Work item:
For the entries below, the expected answer is the line with "fold_left (load_file src)", the line with "Proof. reflexivity. Qed.", and every line between them, exactly as written, and nothing more.

Stored dataset items:
┄┄┄┄┄┄┄┄┄┄┄┄┄┄┄┄┄┄┄┄
(** The loop that loads the contents, run over paths that are pairwise
    distinct and not loaded yet: it appends the readable files and adds
    their token counts to the running total. *)
Lemma load_loop (src : sources) (paths : list string) :
  forall (files_content : dict string) (total_tokens : nat),
    List.NoDup paths ->
    (forall k, In k paths -> dict_get k files_content = None) ->
    fold_left (load_file src) paths (files_content, total_tokens)
    = (files_content ++ readable_files src paths,
       (total_tokens + token_sum (readable_files src paths))%nat).
Proof.
  induction paths as [|k paths IH]; intros fc tt Hnd Hfresh.
  - simpl. rewrite app_nil_r, Nat.add_0_r. reflexivity.
  - inversion Hnd as [|? ? Hk Hl]; subst. cbn [fold_left].
    unfold load_file at 2, readable_files. cbn [flat_map].
    fold (readable_files src paths).
    destruct (src k) as [[v|]|] eqn:Hsrc.
    + rewrite (DictFacts.dict_set_fresh _ _ fc (Hfresh k (in_eq _ _))).
      rewrite IH; [| exact Hl |].
      * rewrite <- app_assoc. f_equal.
        change ([(k, v)] ++ readable_files src paths)
          with ((k, v) :: readable_files src paths).
        unfold token_sum at 2. simpl. fold (token_sum (readable_files src paths)).
        lia.
      * intros k' Hk'. apply DictFacts.dict_get_None.
        rewrite list_elem_of_In. unfold dict_keys. rewrite map_app.
        intros Hin. apply in_app_or in Hin. destruct Hin as [Hin|[Heq|[]]].
        -- pose proof (Hfresh k' (in_cons _ _ _ Hk')) as Hnone.
           apply DictFacts.dict_get_None in Hnone. apply Hnone.
           rewrite list_elem_of_In. exact Hin.
        -- simpl in Heq. subst k'. contradiction.
    + simpl. apply IH; [exact Hl|]. intros k' Hk'. apply Hfresh. right.
      exact Hk'.
    + simpl. apply IH; [exact Hl|]. intros k' Hk'. apply Hfresh. right.
      exact Hk'.
Qed.

Lemma compress_if_over_cases (files_content : dict string) (total : nat) :
  compress_if_over files_content total
  = if (CONTEXT_TOKEN_THRESHOLD <? total)%nat
    then (compressed files_content, token_sum (compressed files_content))
    else (files_content, total).
Proof. reflexivity. Qed.

Context {index_json : JsonCodec FileIndexer.CodebaseIndex}
        {memory_json : JsonCodec MemoryManager.MemoryRecord}.

(** C2: when [build_context] returns, the files it loaded are the files of
    the working set that exist and can be read, and the running total is
    the sum of their token counts.  If this total exceeds the threshold,
    the package holds, for every loaded file, its content compressed
    once, and its total is the sum of the token counts of these compressed
    contents; otherwise the package holds the contents and the total as
    loaded. *)
Theorem build_context_compresses_once
        (src : sources) (root now : string) (analysis : ChangeAnalysis)
        (w w' : world) (package : ContextPackage) :
  build_context src root now analysis w = (Ok package, w') ->
  exists index loaded total,
    FileIndexer.load w = (Ok index, w)
    /\ loaded
       = readable_files src
           (elements (working_set (default [] (FileIndexer.files index))
                                  (affected_files analysis)))
    /\ total = token_sum loaded
    /\ if (CONTEXT_TOKEN_THRESHOLD <? total)%nat
       then files package = compressed loaded
            /\ total_tokens package = token_sum (files package)
       else files package = loaded
            /\ total_tokens package = total.
Proof.
  unfold build_context. io_unfold.
  destruct (FileIndexer.load w) as [[index|e] w0] eqn:Hload; [|discriminate].
  pose proof (IndexLoadFacts.index_load_keeps_world _ _ _ Hload) as ->.
  destruct (MemoryManager.load root now w) as [[_data|e] w1]; [|discriminate].
  rewrite load_loop;
    [| apply NoDup_ListNoDup, NoDup_elements | reflexivity].
  cbn [app Nat.add]. rewrite compress_if_over_cases.
  set (loaded := readable_files src _).
  destruct (CONTEXT_TOKEN_THRESHOLD <? token_sum loaded)%nat eqn:Hover;
    intros [= <- <-]; exists index, loaded, (token_sum loaded);
    rewrite Hover; repeat split; reflexivity.
Qed.

(** [build_context] returns unless one of the two files of the
    [.preflight] directory is not UTF-8. *)
Lemma build_context_returns
      (src : sources) (root now : string) (analysis : ChangeAnalysis)
      (w : world) :
  (forall raw, disk w !! FILE_INDEX_FILE = Some (File raw) ->
               Utf8.valid raw = true) ->
  (forall raw, disk w !! MEMORY_FILE = Some (File raw) ->
               Utf8.valid raw = true) ->
  exists package w', build_context src root now analysis w = (Ok package, w').
Proof.
  intros Hindex Hmemory.
  destruct (IndexLoadFacts.index_load_returns w Hindex) as [index Hload].
  destruct (MemoryFacts.memory_load_returns root now w Hmemory)
    as (_data & w1 & Hmem).
  unfold build_context. io_unfold. rewrite Hload, Hmem.
  destruct (fold_left _ _ _) as [loaded total].
  destruct (compress_if_over loaded total) as [files_content total_tokens].
  eauto.
Qed.

End Loading.

(** The context of a change to the sample file [big.py]. *)
Lemma build_context_compresses_once_witness :
  exists package index loaded total,
    FileIndexer.load (index_json := ClassifierSamples.index_codec)
                     Doubles.empty_world
    = (Ok index, Doubles.empty_world)
    /\ loaded
       = readable_files ContextSamples.project
           (elements (working_set (default [] (FileIndexer.files index))
                                  ["big.py"]))
    /\ total = token_sum (tokenizer := Doubles.byte_tokenizer) loaded
    /\ if (CONTEXT_TOKEN_THRESHOLD <? total)%nat
       then files package = compressed loaded
            /\ total_tokens package
               = token_sum (tokenizer := Doubles.byte_tokenizer)
                           (files package)
       else files package = loaded
            /\ total_tokens package = total.
Proof.
  eexists.
  eapply (@build_context_compresses_once
            Doubles.byte_tokenizer ClassifierSamples.index_codec
            Samples.memory_codec ContextSamples.project "demo"
            "2024-04-01T00:00:00" ContextSamples.analysis
            Doubles.empty_world).
  vm_compute. reflexivity.
Defined.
┄┄┄┄┄┄┄┄┄┄┄┄┄┄┄┄┄┄┄┄
Task output:
    fold_left (load_file src) paths (files_content, total_tokens)
    = (files_content ++ readable_files src paths,
       (total_tokens + token_sum (readable_files src paths))%nat).
Proof.
  induction paths as [|k paths IH]; intros fc tt Hnd Hfresh.
  - simpl. rewrite app_nil_r, Nat.add_0_r. reflexivity.
  - inversion Hnd as [|? ? Hk Hl]; subst. cbn [fold_left].
    unfold load_file at 2, readable_files. cbn [flat_map].
    fold (readable_files src paths).
    destruct (src k) as [[v|]|] eqn:Hsrc.
    + rewrite (DictFacts.dict_set_fresh _ _ fc (Hfresh k (in_eq _ _))).
      rewrite IH; [| exact Hl |].
      * rewrite <- app_assoc. f_equal.
        change ([(k, v)] ++ readable_files src paths)
          with ((k, v) :: readable_files src paths).
        unfold token_sum at 2. simpl. fold (token_sum (readable_files src paths)).
        lia.
      * intros k' Hk'. apply DictFacts.dict_get_None.
        rewrite list_elem_of_In. unfold dict_keys. rewrite map_app.
        intros Hin. apply in_app_or in Hin. destruct Hin as [Hin|[Heq|[]]].
        -- pose proof (Hfresh k' (in_cons _ _ _ Hk')) as Hnone.
           apply DictFacts.dict_get_None in Hnone. apply Hnone.
           rewrite list_elem_of_In. exact Hin.
        -- simpl in Heq. subst k'. contradiction.
    + simpl. apply IH; [exact Hl|]. intros k' Hk'. apply Hfresh. right.
      exact Hk'.
    + simpl. apply IH; [exact Hl|]. intros k' Hk'. apply Hfresh. right.
      exact Hk'.
Qed.

Lemma compress_if_over_cases (files_content : dict string) (total : nat) :
  compress_if_over files_content total
  = if (CONTEXT_TOKEN_THRESHOLD <? total)%nat
    then (compressed files_content, token_sum (compressed files_content))
    else (files_content, total).
Proof. reflexivity. Qed.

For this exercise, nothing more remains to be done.